3. Human Rights Violations:

Human Rights Violations

As mentioned before, workers are underpaid and overworked. In addition to that, workers are made to work in hazardous environments. Low-cost production calls for a cut in costs that go into workers’ safety and well-being, high-end brands skip over the minimum working environment requirements, and the laborers are squeezed in a small space to work for hours on end.

In addition to that, clothing brands have over 8000 synthetic chemicals used to treat clothes and in the dyes that workers come in contact with daily, which prove to be carcinogenic and harmful when in touch. Moreover, toxic fumes affect health and have become a health hazard.

4. Resource Usage and Pollution:

Resource Usage and Pollution

Producing fashion takes a heavy toll on the environment that stays for decades to come. The material used comes from cotton that uses heavy irrigation for its growth cycle. The cotton is then treated with chemicals to make it durable and long-lasting; this material cloth is transferred to the industries used to manufacture clothes and fashionable items.

But the brands are now moving towards sustainable sources and organic, recycled material to gain the clothing material, so the environment is saved from the waste.
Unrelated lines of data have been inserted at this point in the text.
(* ===== verification/SidecarFacts.v ===== *)
(** Sidecar over any backend that keeps the backend contract: the decorated
    backend keeps it too, what a Put records, what the verifier finds, and the
    reconciliation. *)

From S2P Require Import Prelude Digest Binary Stream Envelope Backend MemBackend Store FileSystem AtomicFile Wp OsFile RefText Sidecar SidecarDisk.
Import Sidecar.

Section Facts.
Context {L : Type} (inner : Backend L).
Context (linv lquiet : L -> Prop) (key : Digest -> Prop) (labs : L -> gmap Digest bytes).
Context `{HB : !BackendSpec inner linv lquiet key labs}.
Variable outside : path -> option entry.
Variable random : gmap path entry -> bytes.
Variable jsonMarshal : SidecarRecord -> res bytes.
Variable jsonUnmarshal : bytes -> res SidecarRecord.
Variable now : Z.
Variable readsToEOF : Digest -> Reader -> ctx -> L -> bool.
Variable cfg : config.
Hypothesis cap : 0 <= maxRecordBytes cfg < MaxInt64.

Definition inv (st : L * FS) : Prop := linv st.1 /\ metaOk (tree st.2).
Definition quiet (st : L * FS) : Prop := lquiet st.1 /\ faults st.2 = [].
Definition abs (st : L * FS) : gmap Digest bytes := labs st.1.

Abbreviation recordAt' := (recordAt jsonUnmarshal cfg).

(** ** The stored bytes' checksum *)

(** The hasher of the configuration computes a hash, if there is one. *)
Definition hashes (hash : bytes -> Digest) : Prop := forall h, hasher cfg = Some h -> HasherSpec h hash.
Another factor about fast fashion is the one-time use or the short timeline the cloth piece has.

Fast fashion works on trends, and trends go out of style soon; as soon as the trend is over, the clothes’ timeline is executed, and it becomes the part of the waste that needs to be disposed of without harming the environment.

5. Fabric material:

Fabric material

Cheap fashion is costly; you pay in terms of the environmental impact, human rights violations, the waste produced, and also the fabric you buy. Check the garment tag for the material you are buying: even the pure cotton that you believe is only 50% cotton mixed with other fabrics makes it easier and long-lasting.

Not only are you cheated of the original material that you desire to buy if the garment tag says polyester, but you are also inadvertently harming the environment by buying the material that does not decompose or can be broken down.
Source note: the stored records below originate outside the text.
(* ===== verification/Crc64.v ===== *)
(** CRC-64 as the repository uses it (Go's hash/crc64 with the ECMA table): a
    checksum is linear over exclusive or, and continues across pieces.  It is
    the standard library's function, transcribed so that the header check built
    on it computes; its tables are the byte steps written out. *)

From S2P Require Import Prelude Binary.

(** [crc64.ECMA], the reversed polynomial. *)
Definition ECMA : Z := 0xC96C5795D7870F42.

(** One entry of the table: eight bit steps. *)
Definition crcBit (crc : Z) : Z := if Z.testbit crc 0 then Z.lxor (Z.shiftr crc 1) ECMA else Z.shiftr crc 1.
Definition crcTable (i : Z) : Z := Nat.iter 8 crcBit i.

(** The byte loop of [crc64.Update] between its two complements. *)
Definition crcByte (crc : Z) (b : byte) : Z := Z.lxor (crcTable (Z.land (Z.lxor crc (b2z b)) 255)) (Z.shiftr crc 8).
Definition crcLoop (crc : Z) (p : bytes) : Z := fold_left crcByte p crc.

Definition not64 (x : Z) : Z := Z.lxor x (2 ^ 64 - 1).
Definition Update (crc : Z) (p : bytes) : Z := not64 (crcLoop (not64 crc) p).
Definition Checksum (data : bytes) : Z := Update 0 data.

(** Exclusive or of bytes and of byte strings. *)
Definition xorByte (a b : byte) : byte := z2b (Z.lxor (b2z a) (b2z b)).
Definition xorBytes : bytes -> bytes -> bytes := zip_with xorByte.

(** The low [n] bytes of a word, least significant first. *)
Definition lowBytes (n : nat) (v : Z) : bytes := take n (rev (be_put 8 v)).

(** ** Continuation *)
Lemma not64_invol x : not64 (not64 x) = x.
Proof. unfold not64. by rewrite Z.lxor_assoc, Z.lxor_nilpotent, Z.lxor_0_r. Qed.
Lemma Update_app crc p q : Update (Update crc p) q = Update crc (p ++ q).
Proof. unfold Update, crcLoop. by rewrite not64_invol, fold_left_app. Qed.

(** ** Linearity *)
Lemma lxor_xchg a b c d : Z.lxor (Z.lxor a b) (Z.lxor c d) = Z.lxor (Z.lxor a c) (Z.lxor b d).
Proof. rewrite !Z.lxor_assoc. f_equal. rewrite <- !Z.lxor_assoc. f_equal. apply Z.lxor_comm. Qed.

Lemma crcBit_lxor a b : crcBit (Z.lxor a b) = Z.lxor (crcBit a) (crcBit b).
Proof.
  unfold crcBit. rewrite Z.lxor_spec, Z.shiftr_lxor.
  destruct (Z.testbit a 0), (Z.testbit b 0); cbn [xorb]; try done.
  - by rewrite lxor_xchg, Z.lxor_nilpotent, Z.lxor_0_r.
  - by rewrite !Z.lxor_assoc, (Z.lxor_comm ECMA).
  - by rewrite Z.lxor_assoc.
Qed.
Lemma crcTable_lxor a b : crcTable (Z.lxor a b) = Z.lxor (crcTable a) (crcTable b).
Proof. unfold crcTable. cbn [Nat.iter nat_rect]. by rewrite !crcBit_lxor. Qed.

Lemma land_lxor_distr a b c : Z.land (Z.lxor a b) c = Z.lxor (Z.land a c) (Z.land b c).
Proof. apply Z.bits_inj'. intros n _. rewrite Z.land_spec, !Z.lxor_spec, !Z.land_spec. by destruct (Z.testbit a n), (Z.testbit b n), (Z.testbit c n). Qed.
Lemma lxor_mod_256 a b : Z.lxor a b `mod` 256 = Z.lxor (a `mod` 256) (b `mod` 256).
Proof. change 256 with (2 ^ 8). rewrite <- !Z.land_ones by lia. apply land_lxor_distr. Qed.
Lemma b2z_xorByte a b : b2z (xorByte a b) = Z.lxor (b2z a) (b2z b).
Proof. unfold xorByte. rewrite b2z_z2b, lxor_mod_256, !Z.mod_small by apply b2z_range. done. Qed.
Lemma z2b_lxor a b : z2b (Z.lxor a b) = xorByte (z2b a) (z2b b).
Proof. apply (inj b2z). by rewrite b2z_xorByte, !b2z_z2b, lxor_mod_256. Qed.

Lemma crcByte_lxor c c' b b' : crcByte (Z.lxor c c') (xorByte b b') = Z.lxor (crcByte c b) (crcByte c' b').
Proof. unfold crcByte. by rewrite b2z_xorByte, lxor_xchg, land_lxor_distr, crcTable_lxor, Z.shiftr_lxor, lxor_xchg. Qed.
Lemma crcLoop_lxor p q : length p = length q -> forall c c',
  crcLoop (Z.lxor c c') (xorBytes p q) = Z.lxor (crcLoop c p) (crcLoop c' q).
Proof.
  unfold crcLoop, xorBytes. revert q. induction p as [|b p IH]; intros [|b' q] [=] c c'; [done|]. cbn [zip_with fold_left].
  by rewrite crcByte_lxor, IH.
Qed.
(** A change of the data changes the checksum by that change's own loop. *)
Lemma Checksum_lxor p q : length p = length q -> Checksum (xorBytes p q) = Z.lxor (Checksum p) (crcLoop 0 q).
Proof.
  intros H. unfold Checksum, Update. rewrite <- (Z.lxor_0_r (not64 0)) at 1. rewrite crcLoop_lxor by done.
  unfold not64. by rewrite !Z.lxor_assoc, (Z.lxor_comm (crcLoop 0 q)).
Qed.

Lemma be_put_lxor n a b : be_put n (Z.lxor a b) = xorBytes (be_put n a) (be_put n b).
Proof. unfold xorBytes. induction n as [|n IH]; [done|]. cbn [be_put zip_with]. by rewrite Z.shiftr_lxor, z2b_lxor, IH. Qed.
Lemma lowBytes_lxor n a b : lowBytes n (Z.lxor a b) = xorBytes (lowBytes n a) (lowBytes n b).
Proof.
  unfold lowBytes, xorBytes. rewrite be_put_lxor, <- zip_with_take. f_equal.
Qed.

(** ** Exclusive or of byte strings *)
Lemma xorByte_assoc a b c : xorByte (xorByte a b) c = xorByte a (xorByte b c).
Proof. apply (inj b2z). by rewrite !b2z_xorByte, Z.lxor_assoc. Qed.
Lemma xorByte_zero a b : xorByte a b = a <-> b = x00.
Proof.
  split; [|intros ->; apply (inj b2z); by rewrite b2z_xorByte, Z.lxor_0_r].
  intros H%(f_equal b2z). rewrite b2z_xorByte in H. apply (inj b2z). change (b2z x00) with 0.
  apply (f_equal (Z.lxor (b2z a))) in H. by rewrite <- Z.lxor_assoc, Z.lxor_nilpotent, Z.lxor_0_l in H.
Qed.
Lemma xorByte_eq a b : xorByte a b = x00 -> a = b.
Proof.
  intros H. assert (E : xorByte a (xorByte a b) = b).
  { rewrite <- xorByte_assoc. apply (inj b2z). rewrite !b2z_xorByte, Z.lxor_nilpotent. apply Z.lxor_0_l. }
  rewrite H in E. by rewrite (proj2 (xorByte_zero a x00) eq_refl) in E.
Qed.
Lemma xorBytes_zero a b : length a = length b -> xorBytes a b = a <-> b = replicate (length b) x00.
Proof.
  unfold xorBytes. revert b. induction a as [|x a IH]; intros [|y b] [=]; [done|]. cbn [zip_with length replicate].
  specialize (IH b H0). split.
  - intros [= Hx Ha]. f_equal; [by apply (xorByte_zero x)|by apply IH].
  - intros [= Hy Hb]. f_equal; [by apply xorByte_zero|by apply IH].
Qed.
Lemma xorBytes_eq a b : length a = length b -> xorBytes a b = replicate (length a) x00 -> a = b.
Proof.
  unfold xorBytes. revert b. induction a as [|x a IH]; intros [|y b] [=]; [done|]. cbn [zip_with length replicate].
  intros [= Hx%xorByte_eq Ha]. f_equal; auto.
Qed.
Lemma xorBytes_app a a' b b' : length a = length b -> xorBytes (a ++ a') (b ++ b') = xorBytes a b ++ xorBytes a' b'.
Proof. apply zip_with_app. Qed.
Lemma xorBytes_assoc a b c : xorBytes (xorBytes a b) c = xorBytes a (xorBytes b c).
Proof.
  unfold xorBytes. revert b c. induction a as [|x a IH]; intros [|y b] [|z c]; try done. cbn. by rewrite xorByte_assoc, IH.
Qed.
Lemma length_xorBytes a b : length a = length b -> length (xorBytes a b) = length a.
Proof. intros H. unfold xorBytes. apply length_zip_with_l_eq. done. Qed.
They withstand environmental factors, and only a percent of the thrown-away clothes are recycled. Even in the stores, the stock has to be renewed and restocked; it must make space for the new trend even before the clothes move out the shelves.

Constant move-out means constantly working to fill in the stands and the low paychecks that they accept daily. Also, the clothes move out the shelves are to be recycled, which takes an extra toll on the resources and the environment.


Fast fashion differs from brand to brand; In contrast, many brands claim to be working to better the workers and the environment. It is yet to be reflected in their products and manufacturing process. It is on us, as the consumer, to put an end to fast fashion by buying into a more sustainable manner and making it our job to buy carefully.